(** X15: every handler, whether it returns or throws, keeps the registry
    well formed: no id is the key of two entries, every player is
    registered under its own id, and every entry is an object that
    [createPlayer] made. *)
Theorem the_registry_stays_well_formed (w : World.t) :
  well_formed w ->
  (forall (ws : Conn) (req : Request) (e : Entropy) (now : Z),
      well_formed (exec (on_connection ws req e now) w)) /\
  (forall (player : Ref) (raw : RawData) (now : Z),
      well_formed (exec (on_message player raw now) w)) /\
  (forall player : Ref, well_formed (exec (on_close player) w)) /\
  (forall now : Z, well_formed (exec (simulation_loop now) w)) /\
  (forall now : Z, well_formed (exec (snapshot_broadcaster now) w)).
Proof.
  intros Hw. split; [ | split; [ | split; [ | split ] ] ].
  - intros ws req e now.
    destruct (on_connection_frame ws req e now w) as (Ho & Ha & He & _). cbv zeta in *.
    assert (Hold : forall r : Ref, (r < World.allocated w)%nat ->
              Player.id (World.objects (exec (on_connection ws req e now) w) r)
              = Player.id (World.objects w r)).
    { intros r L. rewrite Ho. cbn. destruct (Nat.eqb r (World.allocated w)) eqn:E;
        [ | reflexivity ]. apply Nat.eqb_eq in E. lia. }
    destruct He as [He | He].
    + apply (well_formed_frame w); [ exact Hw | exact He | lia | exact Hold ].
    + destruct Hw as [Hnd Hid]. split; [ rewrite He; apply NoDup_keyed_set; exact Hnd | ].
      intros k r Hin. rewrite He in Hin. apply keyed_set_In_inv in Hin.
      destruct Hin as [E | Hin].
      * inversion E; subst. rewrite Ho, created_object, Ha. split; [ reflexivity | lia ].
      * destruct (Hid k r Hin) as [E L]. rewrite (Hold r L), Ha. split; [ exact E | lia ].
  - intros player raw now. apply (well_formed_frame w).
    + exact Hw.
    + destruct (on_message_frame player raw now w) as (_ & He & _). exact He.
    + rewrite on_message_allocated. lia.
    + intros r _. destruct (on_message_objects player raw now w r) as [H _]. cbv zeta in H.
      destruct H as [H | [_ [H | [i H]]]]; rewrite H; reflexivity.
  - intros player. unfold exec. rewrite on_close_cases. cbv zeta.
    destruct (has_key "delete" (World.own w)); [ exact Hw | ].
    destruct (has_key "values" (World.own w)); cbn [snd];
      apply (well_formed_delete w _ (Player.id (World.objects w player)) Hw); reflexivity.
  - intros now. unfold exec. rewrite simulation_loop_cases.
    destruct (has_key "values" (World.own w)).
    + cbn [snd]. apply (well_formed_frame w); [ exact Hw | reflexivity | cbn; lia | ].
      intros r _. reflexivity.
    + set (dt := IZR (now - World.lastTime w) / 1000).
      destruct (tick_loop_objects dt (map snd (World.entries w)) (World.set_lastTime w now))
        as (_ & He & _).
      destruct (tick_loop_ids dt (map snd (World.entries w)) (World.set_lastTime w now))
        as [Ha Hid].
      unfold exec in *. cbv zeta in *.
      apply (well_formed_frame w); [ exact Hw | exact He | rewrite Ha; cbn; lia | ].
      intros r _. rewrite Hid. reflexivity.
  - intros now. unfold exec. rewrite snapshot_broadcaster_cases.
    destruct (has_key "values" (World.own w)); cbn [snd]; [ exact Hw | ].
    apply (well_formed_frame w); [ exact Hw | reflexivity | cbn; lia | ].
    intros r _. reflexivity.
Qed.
....................
From the listing above, repeat exactly the lines starting at the line that includes "Player.id (World.objects (exec" and ending at the line that includes "apply (well_formed_frame w); [ exact Hw | exact He | rewrite", with nothing outside that span.

              Player.id (World.objects (exec (on_connection ws req e now) w) r)
              = Player.id (World.objects w r)).
    { intros r L. rewrite Ho. cbn. destruct (Nat.eqb r (World.allocated w)) eqn:E;
        [ | reflexivity ]. apply Nat.eqb_eq in E. lia. }
    destruct He as [He | He].
    + apply (well_formed_frame w); [ exact Hw | exact He | lia | exact Hold ].
    + destruct Hw as [Hnd Hid]. split; [ rewrite He; apply NoDup_keyed_set; exact Hnd | ].
      intros k r Hin. rewrite He in Hin. apply keyed_set_In_inv in Hin.
      destruct Hin as [E | Hin].
      * inversion E; subst. rewrite Ho, created_object, Ha. split; [ reflexivity | lia ].
      * destruct (Hid k r Hin) as [E L]. rewrite (Hold r L), Ha. split; [ exact E | lia ].
  - intros player raw now. apply (well_formed_frame w).
    + exact Hw.
    + destruct (on_message_frame player raw now w) as (_ & He & _). exact He.
    + rewrite on_message_allocated. lia.
    + intros r _. destruct (on_message_objects player raw now w r) as [H _]. cbv zeta in H.
      destruct H as [H | [_ [H | [i H]]]]; rewrite H; reflexivity.
  - intros player. unfold exec. rewrite on_close_cases. cbv zeta.
    destruct (has_key "delete" (World.own w)); [ exact Hw | ].
    destruct (has_key "values" (World.own w)); cbn [snd];
      apply (well_formed_delete w _ (Player.id (World.objects w player)) Hw); reflexivity.
  - intros now. unfold exec. rewrite simulation_loop_cases.
    destruct (has_key "values" (World.own w)).
    + cbn [snd]. apply (well_formed_frame w); [ exact Hw | reflexivity | cbn; lia | ].
      intros r _. reflexivity.
    + set (dt := IZR (now - World.lastTime w) / 1000).
      destruct (tick_loop_objects dt (map snd (World.entries w)) (World.set_lastTime w now))
        as (_ & He & _).
      destruct (tick_loop_ids dt (map snd (World.entries w)) (World.set_lastTime w now))
        as [Ha Hid].
      unfold exec in *. cbv zeta in *.
      apply (well_formed_frame w); [ exact Hw | exact He | rewrite Ha; cbn; lia | ].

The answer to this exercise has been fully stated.